SOURCE DATA START

Lemma C8_round_trip_rationals_witness :
  Forall2 Qeq
    (destandardizeQ
       [3 # 1; 28 # 1; 5 # 1; 1 # 1; 1400 # 1; 3 # 1; 35 # 1; -119 # 1]
       [2 # 1; 12 # 1; 5 # 2; 1 # 2; 1100 # 1; 10 # 1; 2 # 1; 2 # 1]
       (standardizeQ
          [3 # 1; 28 # 1; 5 # 1; 1 # 1; 1400 # 1; 3 # 1; 35 # 1; -119 # 1]
          [2 # 1; 12 # 1; 5 # 2; 1 # 2; 1100 # 1; 10 # 1; 2 # 1; 2 # 1]
          [7 # 2; 25 # 1; 5 # 1; 1 # 1; 1500 # 1; 3 # 1; 71 # 2; -239 # 2]))
    [7 # 2; 25 # 1; 5 # 1; 1 # 1; 1500 # 1; 3 # 1; 71 # 2; -239 # 2].
Proof.
  apply C8_round_trip_rationals.
  - reflexivity.
  - reflexivity.
  - repeat constructor.
Defined.

(** C8 does not hold over doubles: with the positive scale [2^-1000] the
    quotient of [2^100] overflows, and the inverse transform gives back an
    infinity instead of the row. *)
Lemma C8_round_trip_overflows_over_doubles :
  forallb (fun s => (0 <? s)%float) (0x1p-1000%float :: replicate 7 one) = true
  /\ standardizeF zeros (0x1p-1000%float :: replicate 7 one) (0x1p100%float :: replicate 7 zero)
     = infinity :: replicate 7 zero
  /\ destandardizeF zeros (0x1p-1000%float :: replicate 7 one) (infinity :: replicate 7 zero)
     = infinity :: replicate 7 zero.
Proof. repeat split; vm_compute; reflexivity. Qed.

(** ** Predictions that are not finite *)

Lemma non_finite_display (y : float64) :
  isfinite y = false ->
  In (price_formatted (format_prediction y)) ["$nan"; "$inf"; "$-inf"]%string.
Proof.
  unfold isfinite, format_prediction, format_comma_0f. simpl.
  rewrite mul_spec. intros Hy.
  destruct (Prim2SF y) as [sg|sg| |sg mant ex]; try discriminate Hy.
  - replace (Prim2SF 100000) with (S754_finite false 6871947673600000 (-36))
      by (vm_compute; reflexivity).
    destruct sg; simpl; tauto.
  - simpl. tauto.
Qed.

(** C9, as the code has it: formatting has no failure mode.  Whatever value
    the model returns, finite or not, the reply is a success carrying the
    formatted value; a prediction that is not finite is displayed as "$nan",
    "$inf" or "$-inf". *)
Theorem C9_formatter_is_total {U : Unicode} (m : Regressor) (s : Transformer)
    (data : gmap string value) (y : float64) :
  raw_prediction m s data = Ok y ->
  predict (loaded m s) data = Success (format_prediction y)
  /\ (isfinite y = false ->
      In (price_formatted (format_prediction y)) ["$nan"; "$inf"; "$-inf"]%string).
Proof.
  intros Hraw. split.
  - rewrite predict_loaded, Hraw. reflexivity.
  - apply non_finite_display.
Qed.

Lemma C9_formatter_is_total_witness :
  predict (loaded first_feature_model unit_scaler) {[ "MedInc" := PyInt 2 ]}
    = Success (format_prediction 2)
  /\ (isfinite 2 = false ->
      In (price_formatted (format_prediction 2)) ["$nan"; "$inf"; "$-inf"]%string).
Proof.
  apply (C9_formatter_is_total first_feature_model unit_scaler {[ "MedInc" := PyInt 2 ]} 2).
  vm_compute. reflexivity.
Defined.

(** C9 does not hold as stated: a raw prediction that is not finite is
    formatted, not rejected.  A prediction that overflows to an infinity
    (weight 2 on a feature of value [2^1023], a finite row) gets a success
    reply whose display is "$inf"; a NaN is displayed as "$nan". *)
Lemma C9_infinite_prediction_is_formatted :
  raw_prediction doubling_model unit_scaler {[ "MedInc" := PyFloat 0x1p1023 ]} = Ok infinity
  /\ predict (loaded doubling_model unit_scaler) {[ "MedInc" := PyFloat 0x1p1023 ]}
     = Success {| price_100k := infinity; price_usd := infinity; price_formatted := "$inf" |}
  /\ format_prediction nan
     = {| price_100k := nan; price_usd := nan; price_formatted := "$nan" |}.
Proof. repeat split; vm_compute; reflexivity. Qed.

SOURCE DATA END

Beginning at the line above with "replicate 7 zero." and finishing at the line with "by (vm_compute; reflexivity).", return each line exactly and return nothing else.

EXERCISE OUTPUT.
     = infinity :: replicate 7 zero.
Proof. repeat split; vm_compute; reflexivity. Qed.

(** ** Predictions that are not finite *)

Lemma non_finite_display (y : float64) :
  isfinite y = false ->
  In (price_formatted (format_prediction y)) ["$nan"; "$inf"; "$-inf"]%string.
Proof.
  unfold isfinite, format_prediction, format_comma_0f. simpl.
  rewrite mul_spec. intros Hy.
  destruct (Prim2SF y) as [sg|sg| |sg mant ex]; try discriminate Hy.
  - replace (Prim2SF 100000) with (S754_finite false 6871947673600000 (-36))
      by (vm_compute; reflexivity).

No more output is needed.